1998 non-fiction book by Sarah Schulman

Stagestruck: Theater, Aids, and the Marketing of Gay America is a non-fiction book by lesbian writer Sarah Schulman. The book examines the similarities between her novel People in Trouble and Jonathan Larson's award-winning musical Rent.

== Content ==
Schulman takes the reader on a behind-the-scenes tour of New York's theatre culture providing a glimpse into the power structure that makes up the theatre and media scene as she depicts her fight for compensation from the estate of Jonathan Larson, whose award-winning musical Rent shares many characters and situations with her novel People in Trouble, a novel she published in 1991 and that Larson had read and been familiar with prior to writing Rent.

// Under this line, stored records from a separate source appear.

(* ===== verification/CodecProps.v ===== *)
(** * Properties of the batch codec

    The bytes the decoders accept (blob iterator, version 7 payload, batch headers), and where
    decoding can panic. *)

From S2P Require Import Prelude Primitives BigEndian Codec Concrete.

(** ** The blob iterator *)

(** The bytes of a blob that are not the first of a field element, [pos] being the position of
    the first byte of the list. *)
Fixpoint payload_from (pos : Z) (blob : Bytes) : Bytes :=
  match blob with
  | [] => []
  | b :: blob => if pos mod 32 =? 0 then payload_from (pos + 1) blob
                 else b :: payload_from (pos + 1) blob
  end.

Lemma collect_payload fuel l c :
  (length l ≤ fuel)%nat → 0 <= c → collect fuel (mkBlobIter l c) = payload_from c l.
Proof.
  revert l c. induction fuel as [|fuel IH]; intros l c Hf Hc.
  { by destruct l; [|simpl in Hf; lia]. }
  destruct l as [|b l]; [simpl; by destruct (c mod 32 =? 0)|]. simpl in Hf.
  cbn [collect payload_from]. unfold blob_next. cbn [count iterator].
  destruct (c mod 32 =? 0) eqn:E; cbn [iterator count head tail].
  - bool_to_prop. destruct l as [|b' l]; [done|]. simpl in Hf.
    cbn [head tail payload_from].
    assert (((c + 1) mod 32 =? 0) = false) as ->.
    { apply Z.eqb_neq. rewrite Z.add_mod, E by lia. done. }
    f_equal. apply IH; [simpl in *; lia|lia].
  - f_equal. apply IH; lia.
Qed.

Lemma payload_from_run k pos blob :
  (k ≤ 31)%nat → pos mod 32 = (32 - Z.of_nat k) mod 32 → 0 <= pos →
  payload_from pos blob = take k blob ++ payload_from (pos + Z.of_nat k) (drop k blob).
Proof.
  revert pos blob. induction k as [|k IH]; intros pos blob Hk Hp H0.
  { by rewrite Z.add_0_r, drop_0. }
  rewrite (Z.mod_small (32 - _)) in Hp by lia.
  destruct blob as [|b blob]; [done|]. cbn [payload_from take drop app].
  rewrite (proj2 (Z.eqb_neq _ _)) by lia. cbn [app]. f_equal.
  rewrite IH; [f_equal; f_equal; lia|lia| |lia].
  rewrite Z.add_mod, Hp by lia. f_equal. rewrite (Z.mod_small 1) by lia. lia.
Qed.

Lemma payload_from_element pos blob :
  pos mod 32 = 0 → 0 <= pos →
  payload_from pos blob = take 31 (drop 1 blob) ++ payload_from (pos + 32) (drop 32 blob).
Proof.
  intros Hp H0. destruct blob as [|b blob]; [done|]. cbn [payload_from].
  rewrite Hp. change (0 =? 0) with true. cbv iota.
  rewrite (payload_from_run 31) by (try lia; rewrite Z.add_mod, Hp by lia; done).
  change (drop 1 (b :: blob)) with (drop 0 blob). rewrite drop_0.
  f_equal. f_equal. lia.
Qed.

Lemma payload_from_lookup blob pos j :
  pos mod 32 = 0 → 0 <= pos →
  payload_from pos blob !! j = blob !! (32 * (j / 31) + 1 + j mod 31)%nat.
Proof.
  unfold Bytes in *. revert blob pos. induction j as [j IH] using lt_wf_ind; intros blob pos Hp H0.
  rewrite payload_from_element by done.
  destruct (decide (j < 31)%nat) as [Hj|Hj].
  - rewrite Nat.div_small, Nat.mod_small by lia.
    destruct (decide (j < length (take 31 (drop 1 blob)))%nat) as [Hl|Hl].
    + rewrite lookup_app_l by done. rewrite lookup_take_lt by lia. by rewrite lookup_drop.
    + rewrite length_take, length_drop in Hl.
      rewrite (drop_ge blob 32) by lia. simpl (payload_from _ []). rewrite app_nil_r.
      rewrite lookup_take_lt, lookup_drop by lia. f_equal.
  - assert (j / 31 = S ((j - 31) / 31) ∧ j mod 31 = (j - 31) mod 31)%nat as [Hd Hm].
    { replace j with (j - 31 + 1 * 31)%nat at 1 3 by lia.
      rewrite Nat.div_add, Nat.Div0.mod_add by lia. lia. }
    destruct (decide (length (take 31 (drop 1 blob)) = 31%nat)) as [Hl|Hl].
    + rewrite lookup_app_r, Hl, IH by (lia || (rewrite Z.add_mod, Hp by lia; done)).
      rewrite lookup_drop. f_equal. lia.
    + rewrite length_take, length_drop in Hl.
      rewrite (drop_ge blob 32) by lia. simpl (payload_from _ []). rewrite app_nil_r.
      rewrite !lookup_ge_None_2; [done|lia|rewrite length_take, length_drop; lia].
Qed.

(** the iterator over a blob yields every byte but the first of each 32-byte field element, in
    order: byte [j] of the result is byte [j mod 31 + 1] of the field element [j / 31]. *)
Theorem heap_blob_lookup blob j :
  heap_blob blob !! j = blob !! (32 * (j / 31) + 1 + j mod 31)%nat.
Proof.
  unfold heap_blob, from_blob_slice. rewrite collect_payload by (done || lia).
  by apply payload_from_lookup.
Qed.

(** ** Reading a successful parse backwards *)

Lemma check_len_inv n buf u rest :
  check_buf_len Eof n buf = (Ok u, rest) → rest = buf ∧ (n ≤ length buf)%nat.
Proof.
  unfold check_buf_len. destruct (Nat.ltb_spec (length buf) n); [done|]. intros; by simplify_eq.
Qed.

(** Splits a successful straight-line parser into the reads it consists of. *)
Ltac inv_reads :=
  repeat match goal with
  | H : bind _ _ _ = (Ok _, _) |- _ =>
      let a := fresh "z" in let s := fresh "s" in let H1 := fresh "R" in
      apply bind_Ok in H as (a & s & H1 & H); simpl in H
  | H : check_buf_len _ _ _ = (Ok _, _) |- _ => apply check_len_inv in H as [-> ?]
  | Hb : Forall byte_ok ?b, H : take_be _ ?b = (Ok _, _) |- _ =>
      apply (take_be_inv _ _ _ _ Hb) in H as (-> & ? & ?); clear Hb
  | H : ret _ _ = (Ok _, _) |- _ => unfold ret in H; simplify_eq
  end.

(** ** The version 7 payload and its format *)

Section Format.
Context `{CodecLibs} `{Chain}.

Definition encode_context_v7 (c : BlockContext) : Bytes :=
  be_bytes 8 (c_timestamp c) ++ be_bytes 32 (c_base_fee c) ++ be_bytes 8 (c_gas_limit c) ++
  be_bytes 2 (c_num_transactions c) ++ be_bytes 2 (c_num_l1_messages c).

(** The format of da-codec's version 7: the queue hashes, the number of the first block and the
    block count, the contexts of all blocks, then the L2 transactions of all blocks. *)
Definition encode_v7 (initial : Z) (p : PayloadData) (prev post : B256) : Bytes :=
  be_bytes 32 prev ++ be_bytes 32 post ++ be_bytes 8 initial ++
  be_bytes 2 (Z.of_nat (length (pd_blocks p))) ++
  concat (map (λ b, encode_context_v7 (context b)) (pd_blocks p)) ++
  concat (map (λ b, concat (l2_transactions b)) (pd_blocks p)).

(** A block that a context of the batch describes: it holds the L2 transactions the context
    counts, the L1 messages excluded. *)
Definition block_shape (b : L2Block) : Prop :=
  length (l2_transactions b) =
  transactions_count (c_num_transactions (context b)) (c_num_l1_messages (context b)).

Through her journey and her struggle for justice she discovers that she is not alone. Schulman learns that there many mainstream artists who "borrow" material from lesser-known artists and go on to be successful and win awards, but who fail to provide even the smallest mention of the origin of their work. She also learns that there are many neglected works and performances that provide a more accurate depiction of LGBT lifestyle than mainstream artists.

== Publication ==
Stagestruck was published on September 24, 1998, by Duke University Press.

== Award and nominations ==
Stagestruck won and was nominated for multiple awards including the 1999 Stonewall Non-Fiction Book Award, the 1999 Israel Fishman Non-Fiction Award and was nominated for the 1998 Lambda Literary Award for Lesbian Studies and 1998 Lambda Literary Award for Drama.

==Reception==
In a neutral review for CNN, reviewer Ted Gideonse writes that the book is a "damning analysis of the popular cultural depictions of AIDS and homosexuality". Writing for The New York Times, Jesse Green indicates that the book "tends toward overstatement", with "blistering critique" of the musical Rent that allegendly plagiarised Schulman's 1990 novel People in Trouble.